The problem
Reproduce exactly the line that includes "(m : resultado" and all lines after it, ending with the last line of the data.

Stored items
(** * Phone-prefix analysis of a user export: a Rocq model

    A shallow embedding of [src/utils/analisis_telefonos_streaming.py]:
    the registration index loader ([cargar_datos_csv]), the streaming
    record reconstructor and its accumulation loop
    ([analizar_archivo_json_streaming]), the record classifier
    ([procesar_objeto], [es_numero_mexicano_sin_prefijo]), the temporal
    aggregator ([analizar_distribucion_temporal]) and the driver ([main]).

    Python [str] values are lists of Unicode code points, Python [int]s are
    [Z], Python [float]s are binary64 primitive floats, dictionaries with
    computed keys are [gmap]s, dictionaries with a fixed set of literal keys
    are records whose optional keys are [option] fields, [print] appends a
    message to an output log, and exceptions are values of a sum type. *)

From Stdlib Require Import ZArith NArith Floats DecimalString Lia.
From stdpp Require Import strings list gmap sorting.

Set Warnings "-register-all,-clear-no-such-hyp".
Local Open Scope Z_scope.

(** ** Python strings *)

(** A [str] is a sequence of code points. *)
Abbreviation str := (list N).

(** [u "abc"] is the [str] of an ASCII literal. *)
Definition u (s : string) : str :=
  map (fun c => N.of_nat (Ascii.nat_of_ascii c)) (String.list_ascii_of_string s).

(** [j "{'a': 1}"] is the [str] of an ASCII literal in which every apostrophe
    stands for a double quote (code point 34); used to write JSON text. *)
Definition j (s : string) : str :=
  map (fun c => if N.eqb c 39 then 34%N else c) (u s).

Arguments u : simpl never.
Arguments j : simpl never.

Definition llave_abre : N := 123.     (* '{' *)
Definition llave_cierra : N := 125.   (* '}' *)
Definition coma : N := 44.            (* ',' *)
Definition salto_linea : N := 10.     (* '\n' *)
Definition bom : N := 65279.          (* U+FEFF, the byte-order mark *)

(** The characters [str.strip()] removes: those for which [str.isspace()]
    holds (CPython's [_PyUnicode_IsWhitespace]). *)
Definition es_espacio (c : N) : bool :=
  ((9 <=? c) && (c <=? 13) || (28 <=? c) && (c <=? 32)
   || (c =? 133) || (c =? 160) || (c =? 5760)
   || (8192 <=? c) && (c <=? 8202)
   || (c =? 8232) || (c =? 8233) || (c =? 8239) || (c =? 8287)
   || (c =? 12288))%N.

(** [s.lstrip(chars)], [s.rstrip(chars)] for a character class [P]. *)
Fixpoint lstrip_con (P : N -> bool) (s : str) : str :=
  match s with
  | c :: s' => if P c then lstrip_con P s' else s
  | [] => []
  end.

Definition rstrip_con (P : N -> bool) (s : str) : str :=
  rev (lstrip_con P (rev s)).

(** [s.strip()] *)
Definition strip (s : str) : str := rstrip_con es_espacio (lstrip_con es_espacio s).

(** [s.startswith(p)] *)
Fixpoint startswith (s p : str) : bool :=
  match p, s with
  | [], _ => true
  | a :: p', b :: s' => (a =? b)%N && startswith s' p'
  | _ :: _, [] => false
  end.

(** [s.endswith(p)] *)
Definition endswith (s p : str) : bool := startswith (rev s) (rev p).

(** [s.count(c)] for a one-character [c]. *)
Definition count (c : N) (s : str) : Z :=
  Z.of_nat (length (filter (fun x => x = c) s)).

(** [s.split(sep)] for a one-character separator: never an empty list. *)
Fixpoint split (sep : N) (s : str) : list str :=
  match s with
  | [] => [[]]
  | c :: s' =>
      if (c =? sep)%N then [] :: split sep s'
      else match split sep s' with
           | campo :: resto => (c :: campo) :: resto
           | [] => [[c]]
           end
  end.

(** [s[-10:]] *)
Definition ultimos_10 (s : str) : str := drop (length s - 10)%nat s.

(** [p in s] for two strings: [p] occurs as a substring of [s]. *)
Fixpoint subcadena (p s : str) : bool :=
  startswith s p || match s with
                    | [] => false
                    | _ :: s' => subcadena p s'
                    end.

(** [x in l] and [l.index(x)] for a list of strings. *)
Definition en_lista (x : str) (l : list str) : bool := bool_decide (x ∈ l).

Fixpoint index (x : str) (l : list str) : option nat :=
  match l with
  | [] => None
  | y :: l' => if bool_decide (y = x) then Some 0%nat else S <$> index x l'
  end.

(** ** Python values *)

(** The values [json.loads] produces, which are also the values the
    classifier copies into its result. A [VDict] lists its items in
    insertion order, each key once. *)
Inductive valor : Type :=
  | VNone
  | VBool (b : bool)
  | VInt (z : Z)
  | VFloat (f : float)
  | VStr (s : str)
  | VList (l : list valor)
  | VDict (d : list (str * valor)).

(** The numbers of the summary: [0] is an [int], a percentage is a [float]. *)
Inductive numero : Type :=
  | NInt (z : Z)
  | NFloat (f : float).

Inductive excepcion : Type :=
  | JSONDecodeError
  | TypeError
  | KeyError (k : str)
  | OtraExcepcion.

(** A computation that returns or raises. *)
Definition resultado (A : Type) : Type := excepcion + A.

Definition ret {A} (a : A) : resultado A := inr a.
Definition raise {A} (e : excepcion) : resultado A := inl e.
Definition bind {A B} (m : resultado A) (k : A -> resultado B) : resultado B :=
  match m with
  | inl e => inl e
  | inr a => k a
  end.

Answer to this task
Definition bind {A B} (m : resultado A) (k : A -> resultado B) : resultado B :=
  match m with
  | inl e => inl e
  | inr a => k a
  end.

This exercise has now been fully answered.